# ACTIVITY:
Repeat verbatim, and only, the lines of the data below, beginning at the line that contains "generate_row_index_delete tb base" and stopping after the line that contains "let n2 := Z.of_nat".

# STUDY MATERIAL:
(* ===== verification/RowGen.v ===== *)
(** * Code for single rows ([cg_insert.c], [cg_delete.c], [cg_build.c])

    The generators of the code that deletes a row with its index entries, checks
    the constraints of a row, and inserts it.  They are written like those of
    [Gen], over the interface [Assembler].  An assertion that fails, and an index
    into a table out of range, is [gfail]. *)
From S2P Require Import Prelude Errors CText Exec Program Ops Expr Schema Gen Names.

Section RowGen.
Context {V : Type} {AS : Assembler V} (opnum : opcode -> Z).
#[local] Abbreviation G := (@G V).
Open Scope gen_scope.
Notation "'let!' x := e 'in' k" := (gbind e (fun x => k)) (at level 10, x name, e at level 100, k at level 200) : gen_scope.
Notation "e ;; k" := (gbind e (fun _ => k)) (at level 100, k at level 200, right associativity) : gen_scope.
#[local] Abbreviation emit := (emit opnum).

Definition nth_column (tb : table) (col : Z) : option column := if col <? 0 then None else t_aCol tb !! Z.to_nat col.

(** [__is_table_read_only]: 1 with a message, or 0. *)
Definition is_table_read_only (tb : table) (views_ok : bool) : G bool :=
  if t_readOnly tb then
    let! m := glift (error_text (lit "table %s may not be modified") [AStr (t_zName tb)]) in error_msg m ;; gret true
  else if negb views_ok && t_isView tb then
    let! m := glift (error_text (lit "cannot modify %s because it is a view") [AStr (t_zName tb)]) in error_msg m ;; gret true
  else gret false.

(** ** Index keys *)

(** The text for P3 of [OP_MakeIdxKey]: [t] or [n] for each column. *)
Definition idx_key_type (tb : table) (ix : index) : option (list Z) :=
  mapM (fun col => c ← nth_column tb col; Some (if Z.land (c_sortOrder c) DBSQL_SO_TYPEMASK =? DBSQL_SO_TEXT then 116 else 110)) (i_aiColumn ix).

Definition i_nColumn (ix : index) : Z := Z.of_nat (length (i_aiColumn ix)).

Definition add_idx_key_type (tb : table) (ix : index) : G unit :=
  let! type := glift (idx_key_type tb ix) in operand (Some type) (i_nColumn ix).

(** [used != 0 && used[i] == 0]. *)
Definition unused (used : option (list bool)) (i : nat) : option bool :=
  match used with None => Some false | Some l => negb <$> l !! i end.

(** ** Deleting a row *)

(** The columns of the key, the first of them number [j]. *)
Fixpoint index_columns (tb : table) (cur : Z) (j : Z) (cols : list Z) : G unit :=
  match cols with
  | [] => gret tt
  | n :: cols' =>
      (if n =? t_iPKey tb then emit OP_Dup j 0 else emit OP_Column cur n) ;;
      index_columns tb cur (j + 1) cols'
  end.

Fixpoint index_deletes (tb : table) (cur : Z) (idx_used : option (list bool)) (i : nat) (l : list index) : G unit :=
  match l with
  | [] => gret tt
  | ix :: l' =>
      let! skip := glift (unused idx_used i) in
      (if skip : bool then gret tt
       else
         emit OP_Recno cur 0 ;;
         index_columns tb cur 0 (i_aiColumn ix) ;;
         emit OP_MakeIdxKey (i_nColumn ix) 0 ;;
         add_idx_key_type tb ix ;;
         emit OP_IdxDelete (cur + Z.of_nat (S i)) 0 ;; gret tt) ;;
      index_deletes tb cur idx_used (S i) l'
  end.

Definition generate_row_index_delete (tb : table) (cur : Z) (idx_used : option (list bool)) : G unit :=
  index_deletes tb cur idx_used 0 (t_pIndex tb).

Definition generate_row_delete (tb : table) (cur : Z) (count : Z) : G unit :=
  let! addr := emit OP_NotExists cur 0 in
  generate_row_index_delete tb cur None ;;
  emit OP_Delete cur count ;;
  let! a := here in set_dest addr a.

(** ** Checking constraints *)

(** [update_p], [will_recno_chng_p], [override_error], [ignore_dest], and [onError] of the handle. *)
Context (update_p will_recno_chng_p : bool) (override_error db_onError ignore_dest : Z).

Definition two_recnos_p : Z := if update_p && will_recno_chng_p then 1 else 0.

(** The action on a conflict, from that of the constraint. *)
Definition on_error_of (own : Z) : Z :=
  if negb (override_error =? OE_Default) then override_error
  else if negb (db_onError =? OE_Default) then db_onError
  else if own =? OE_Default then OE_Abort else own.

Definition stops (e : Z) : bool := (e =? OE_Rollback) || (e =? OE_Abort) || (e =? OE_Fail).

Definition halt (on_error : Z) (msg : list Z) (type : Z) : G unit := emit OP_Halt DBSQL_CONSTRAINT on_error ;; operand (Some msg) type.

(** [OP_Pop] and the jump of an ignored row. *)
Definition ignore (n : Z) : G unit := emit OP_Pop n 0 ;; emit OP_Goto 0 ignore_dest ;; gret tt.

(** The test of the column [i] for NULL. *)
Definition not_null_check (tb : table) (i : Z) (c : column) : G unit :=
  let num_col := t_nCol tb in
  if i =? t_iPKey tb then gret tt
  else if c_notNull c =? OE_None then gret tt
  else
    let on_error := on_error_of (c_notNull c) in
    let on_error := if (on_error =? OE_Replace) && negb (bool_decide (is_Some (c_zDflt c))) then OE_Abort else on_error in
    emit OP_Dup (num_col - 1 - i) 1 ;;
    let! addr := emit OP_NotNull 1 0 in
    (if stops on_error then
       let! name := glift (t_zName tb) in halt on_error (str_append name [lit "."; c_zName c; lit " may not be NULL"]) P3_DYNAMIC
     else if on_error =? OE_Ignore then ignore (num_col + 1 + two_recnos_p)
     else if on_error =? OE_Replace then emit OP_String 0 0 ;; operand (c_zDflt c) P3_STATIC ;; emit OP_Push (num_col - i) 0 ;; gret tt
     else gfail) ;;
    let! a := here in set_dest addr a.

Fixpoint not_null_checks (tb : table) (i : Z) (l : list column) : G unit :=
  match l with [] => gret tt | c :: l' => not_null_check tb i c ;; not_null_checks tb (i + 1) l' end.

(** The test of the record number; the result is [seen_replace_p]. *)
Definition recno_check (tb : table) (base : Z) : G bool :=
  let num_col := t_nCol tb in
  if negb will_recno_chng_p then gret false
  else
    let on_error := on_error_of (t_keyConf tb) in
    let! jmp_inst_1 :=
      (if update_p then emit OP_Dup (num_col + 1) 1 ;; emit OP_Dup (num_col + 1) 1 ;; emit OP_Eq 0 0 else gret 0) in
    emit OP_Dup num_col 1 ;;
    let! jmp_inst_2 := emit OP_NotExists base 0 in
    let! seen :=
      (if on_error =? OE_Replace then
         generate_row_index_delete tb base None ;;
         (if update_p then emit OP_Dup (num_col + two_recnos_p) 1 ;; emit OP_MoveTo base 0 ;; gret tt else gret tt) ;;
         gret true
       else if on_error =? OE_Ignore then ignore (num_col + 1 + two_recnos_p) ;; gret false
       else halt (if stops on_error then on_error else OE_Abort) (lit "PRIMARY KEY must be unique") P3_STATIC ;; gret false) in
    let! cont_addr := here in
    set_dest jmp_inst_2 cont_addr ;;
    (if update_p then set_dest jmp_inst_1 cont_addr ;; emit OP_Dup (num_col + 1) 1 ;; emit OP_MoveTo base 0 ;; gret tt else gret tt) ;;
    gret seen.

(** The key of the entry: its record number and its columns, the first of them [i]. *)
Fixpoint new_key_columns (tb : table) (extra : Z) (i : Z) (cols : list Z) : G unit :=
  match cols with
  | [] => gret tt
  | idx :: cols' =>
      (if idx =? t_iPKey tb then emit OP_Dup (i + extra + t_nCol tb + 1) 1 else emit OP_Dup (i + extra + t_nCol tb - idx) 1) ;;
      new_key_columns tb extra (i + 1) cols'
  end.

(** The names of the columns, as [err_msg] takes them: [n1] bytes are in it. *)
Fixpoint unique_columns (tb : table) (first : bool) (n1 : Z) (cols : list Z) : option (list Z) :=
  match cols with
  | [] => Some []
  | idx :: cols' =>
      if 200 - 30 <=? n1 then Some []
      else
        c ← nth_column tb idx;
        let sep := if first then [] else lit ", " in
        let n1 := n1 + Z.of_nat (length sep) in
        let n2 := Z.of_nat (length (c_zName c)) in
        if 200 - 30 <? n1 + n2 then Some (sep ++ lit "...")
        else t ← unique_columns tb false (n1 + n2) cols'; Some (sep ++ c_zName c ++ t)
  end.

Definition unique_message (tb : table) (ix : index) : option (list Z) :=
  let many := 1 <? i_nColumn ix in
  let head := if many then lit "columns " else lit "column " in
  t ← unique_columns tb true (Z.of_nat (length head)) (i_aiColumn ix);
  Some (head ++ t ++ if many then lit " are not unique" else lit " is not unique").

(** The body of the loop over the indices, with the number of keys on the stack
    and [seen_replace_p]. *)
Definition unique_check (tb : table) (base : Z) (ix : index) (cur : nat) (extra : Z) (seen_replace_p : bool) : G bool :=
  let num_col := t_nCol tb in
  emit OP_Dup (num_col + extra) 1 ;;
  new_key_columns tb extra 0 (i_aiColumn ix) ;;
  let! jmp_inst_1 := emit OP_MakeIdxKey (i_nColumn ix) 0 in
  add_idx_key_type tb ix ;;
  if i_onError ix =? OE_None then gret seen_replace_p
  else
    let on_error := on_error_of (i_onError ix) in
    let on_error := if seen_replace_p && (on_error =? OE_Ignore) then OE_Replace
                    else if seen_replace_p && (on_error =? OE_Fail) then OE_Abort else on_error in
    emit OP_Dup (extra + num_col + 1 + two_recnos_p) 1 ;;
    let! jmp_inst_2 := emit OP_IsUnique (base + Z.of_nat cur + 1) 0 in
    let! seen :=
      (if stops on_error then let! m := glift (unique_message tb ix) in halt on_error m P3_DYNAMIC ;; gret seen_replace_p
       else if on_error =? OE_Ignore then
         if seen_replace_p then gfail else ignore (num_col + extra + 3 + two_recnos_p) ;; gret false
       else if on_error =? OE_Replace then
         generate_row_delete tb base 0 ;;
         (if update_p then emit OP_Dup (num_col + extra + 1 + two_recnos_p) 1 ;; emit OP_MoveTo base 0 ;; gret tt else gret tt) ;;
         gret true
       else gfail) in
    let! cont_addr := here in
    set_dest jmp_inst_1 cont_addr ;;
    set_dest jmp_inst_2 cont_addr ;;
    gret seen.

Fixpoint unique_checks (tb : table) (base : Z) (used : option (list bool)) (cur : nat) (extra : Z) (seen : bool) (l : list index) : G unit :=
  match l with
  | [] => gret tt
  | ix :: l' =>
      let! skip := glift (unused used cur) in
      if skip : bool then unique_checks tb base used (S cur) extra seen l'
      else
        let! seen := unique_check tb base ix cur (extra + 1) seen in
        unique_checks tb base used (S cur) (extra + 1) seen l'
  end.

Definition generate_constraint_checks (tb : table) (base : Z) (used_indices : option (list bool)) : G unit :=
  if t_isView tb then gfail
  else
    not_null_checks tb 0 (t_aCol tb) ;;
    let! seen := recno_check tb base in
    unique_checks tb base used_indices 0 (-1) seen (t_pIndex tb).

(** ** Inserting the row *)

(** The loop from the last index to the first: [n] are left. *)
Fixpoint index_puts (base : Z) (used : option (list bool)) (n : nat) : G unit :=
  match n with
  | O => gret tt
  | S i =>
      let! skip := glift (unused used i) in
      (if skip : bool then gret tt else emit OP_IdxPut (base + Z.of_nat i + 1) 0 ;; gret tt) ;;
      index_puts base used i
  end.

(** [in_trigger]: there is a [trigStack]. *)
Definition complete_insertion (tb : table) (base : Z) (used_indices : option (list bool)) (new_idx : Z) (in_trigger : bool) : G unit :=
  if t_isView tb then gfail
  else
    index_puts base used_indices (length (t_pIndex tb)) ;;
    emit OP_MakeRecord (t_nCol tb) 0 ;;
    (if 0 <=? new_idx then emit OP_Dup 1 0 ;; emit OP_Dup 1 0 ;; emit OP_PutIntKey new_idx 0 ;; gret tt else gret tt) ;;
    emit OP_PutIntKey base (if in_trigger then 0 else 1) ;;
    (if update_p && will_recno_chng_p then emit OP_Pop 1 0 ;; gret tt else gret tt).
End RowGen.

# RESULT:
         generate_row_index_delete tb base None ;;
         (if update_p then emit OP_Dup (num_col + two_recnos_p) 1 ;; emit OP_MoveTo base 0 ;; gret tt else gret tt) ;;
         gret true
       else if on_error =? OE_Ignore then ignore (num_col + 1 + two_recnos_p) ;; gret false
       else halt (if stops on_error then on_error else OE_Abort) (lit "PRIMARY KEY must be unique") P3_STATIC ;; gret false) in
    let! cont_addr := here in
    set_dest jmp_inst_2 cont_addr ;;
    (if update_p then set_dest jmp_inst_1 cont_addr ;; emit OP_Dup (num_col + 1) 1 ;; emit OP_MoveTo base 0 ;; gret tt else gret tt) ;;
    gret seen.

(** The key of the entry: its record number and its columns, the first of them [i]. *)
Fixpoint new_key_columns (tb : table) (extra : Z) (i : Z) (cols : list Z) : G unit :=
  match cols with
  | [] => gret tt
  | idx :: cols' =>
      (if idx =? t_iPKey tb then emit OP_Dup (i + extra + t_nCol tb + 1) 1 else emit OP_Dup (i + extra + t_nCol tb - idx) 1) ;;
      new_key_columns tb extra (i + 1) cols'
  end.

(** The names of the columns, as [err_msg] takes them: [n1] bytes are in it. *)
Fixpoint unique_columns (tb : table) (first : bool) (n1 : Z) (cols : list Z) : option (list Z) :=
  match cols with
  | [] => Some []
  | idx :: cols' =>
      if 200 - 30 <=? n1 then Some []
      else
        c ← nth_column tb idx;
        let sep := if first then [] else lit ", " in
        let n1 := n1 + Z.of_nat (length sep) in
        let n2 := Z.of_nat (length (c_zName c)) in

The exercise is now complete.